Our dear Planet keeps giving us so much! Are we treating it with the gratitude it deserves? Every teacher in every classroom should a knowledge his and her obligation to make every student aware of their possibilities in keeping our planet clean, safe and well also for the future generations.

Tip #1 Know your curriculum

What are the values in the core curriculum? Do they support sustainable development and eco-social education? The leading idea of eco-social education is to create the kind of life where ecological, financial, social and cultural aspects are valued and the understanding of seriousness of climate change is acknowledged. Is the effort for sustainable way of life written in the curriculum? Luckily, in the National Core Curriculum in Finland these are all found. The curriculum is a good basis but it is what happens in the classroom what makes the difference.

Tip #2 The Importance of Social Studies and Math

Knowing how this planet works is essential in knowing how polluting and cutting down the rain forests for example are affecting it. Some of our students made a case study of the life-cycle of a plastic bag. They made a survey among the students asking how many times a single plastic shopping bag is used? They studied which countries use the most plastic bags and why. They learned how to draw diagrams, they studied what they are made of and how. They learned presentation skills and they raised a lot of awareness among the other students. All that and more out of one little plastic bag!

Tip #3 What does your classroom look like?

Does your classroom have recycling bins for paper, cardboard and general waste? Does the teachers’ lounge? Where does the waste go to after it’s collected? Whose job is it to empty the recycling bins? What kind of tasks do your students have in the classroom?  Is it possible to take your students on a field trip to a recycling centre? Simple questions but the affect on climate change does start from simple things. Are there “Climate Change Agents” in your class or school who can promote these ideas within the class/school? Is all the photo coping essential?

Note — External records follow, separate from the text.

(** X29 (the dialog's create, wired as in [app.py], name taken).  When the
    name the user enters already has a disk file in the checkpoint
    directory, [create_checkpoint] returns [False] and the handler leaves
    the dialog exactly as it was: the lists are not reloaded and no status
    message, neither success nor error, is set. *)
Theorem CheckpointDialog_create_taken_is_silent
    (fromisoformat : string → option datetime) (e : env) (snaps : snapshot_callbacks)
    (tm : CheckpointDialogKeys.terminal) (vm name description : string)
    (d : CheckpointDialog.t) (w : world) :
  CheckpointDialog.vm_name d = vm →
  CheckpointDialogKeys.input_dialog tm "Create Checkpoint" "Checkpoint name:"
    (vm +:+ "-checkpoint-" +:+ strftime_compact (CheckpointDialogKeys.now tm))
    = Some name →
  name ≠ EmptyString →
  CheckpointDialogKeys.input_dialog tm "Create Checkpoint" "Description (optional):"
    EmptyString = Some description →
  is_Some (fs w !! (checkpoint_dir_of vm // disk_file name)) →
  ∃ w', CheckpointDialogKeys._create_checkpoint
          (app_handlers e fromisoformat snaps vm) tm d w = (w', Val d) ∧
        create_checkpoint e vm name description w = (w', Val false).
Proof.
  intros Hvm Hin Hne Hdesc Htaken.
  destruct (create_checkpoint_taken e vm name description w Htaken) as [w' Hrun].
  exists w'. split; [| done].
  unfold CheckpointDialogKeys._create_checkpoint. rewrite Hvm, Hin.
  rewrite (proj2 (String.eqb_neq _ _) Hne). rewrite Hdesc.
  unfold bind, CheckpointDialog.in_background.
  cbn [app_handlers CheckpointDialogKeys.on_create_checkpoint].
  by rewrite Hrun.
Qed.

Lemma CheckpointDialog_create_taken_witness :
  let d := CheckpointDialogKeys.__init__ "alpha"
             [("snap1", "2026-11-03T09:05:07", false)] [] in
  let tm := {| CheckpointDialogKeys.now := Scenario.t0;
               CheckpointDialogKeys.input_dialog :=
                 fun _ prompt _ =>
                   Some (if String.eqb prompt "Checkpoint name:" then "snap1"
                         else "again");
               CheckpointDialogKeys.confirm_dialog := fun _ _ => true;
               CheckpointDialogKeys.str_exn := fun _ => "error" |} in
  ∃ w', CheckpointDialogKeys._create_checkpoint
          (app_handlers Scenario.calm (fun _ => None) no_snapshots "alpha") tm d
          Scenario.w_original = (w', Val d) ∧
        create_checkpoint Scenario.calm "alpha" "snap1" "again" Scenario.w_original
          = (w', Val false).
Proof.
  intros d tm.
  apply (CheckpointDialog_create_taken_is_silent (fun _ => None) Scenario.calm
           no_snapshots tm "alpha" "snap1" "again" d Scenario.w_original).
  - reflexivity.
  - reflexivity.
  - discriminate.
  - reflexivity.
  - by_compute.
Defined.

Tip #4 Look for collaborators

In Finland our students get a free lunch every day. And yes, it’s a hot meal served in school restaurants, eaten with the supervision of teachers who at the same time, teach them polite ways to eat and conduct decent conversation. Do the students appreciate this free meal? Apparently not enough. Over one million portions of food goes to waste daily in schools in Helsinki area, only! There must be ways to tackle this! Of course the producers are minimazing the excess by trying to make just about the right amount of food each day. The teachers are constantly explaining why you shouldn’t throw any food to waste. One company who makes the school lunches has even developed a program which collects the excess food and delivers it to those in need; homeless or those in greatest need in our society. Look for someone outside school to work with!

Tip #5 Take part in (inter)national programs

You can also take part in larger programs like we did. Our two year Erasmus+ programm called Innovative and Entrepreneurial Solutions to Climate Change challenged our students to look at political programs tackling climate change in three different countries (Finland, Scotland, Germany). The students innovated and produced their own products which were then evaluated in the “Dragon’s Den” in their country and finally presented to a possible producer. Many of the products tried to find alternative solutions to power supply. See the picture below!

Tip #6 Lead by example

You can start big or small. Your students can bring their own water bottles to school. You can stop using plastic plates or cups in the cafeteria. You can show initiative in the teachers’ lounge by setting up recycling bins. You can start by showing example.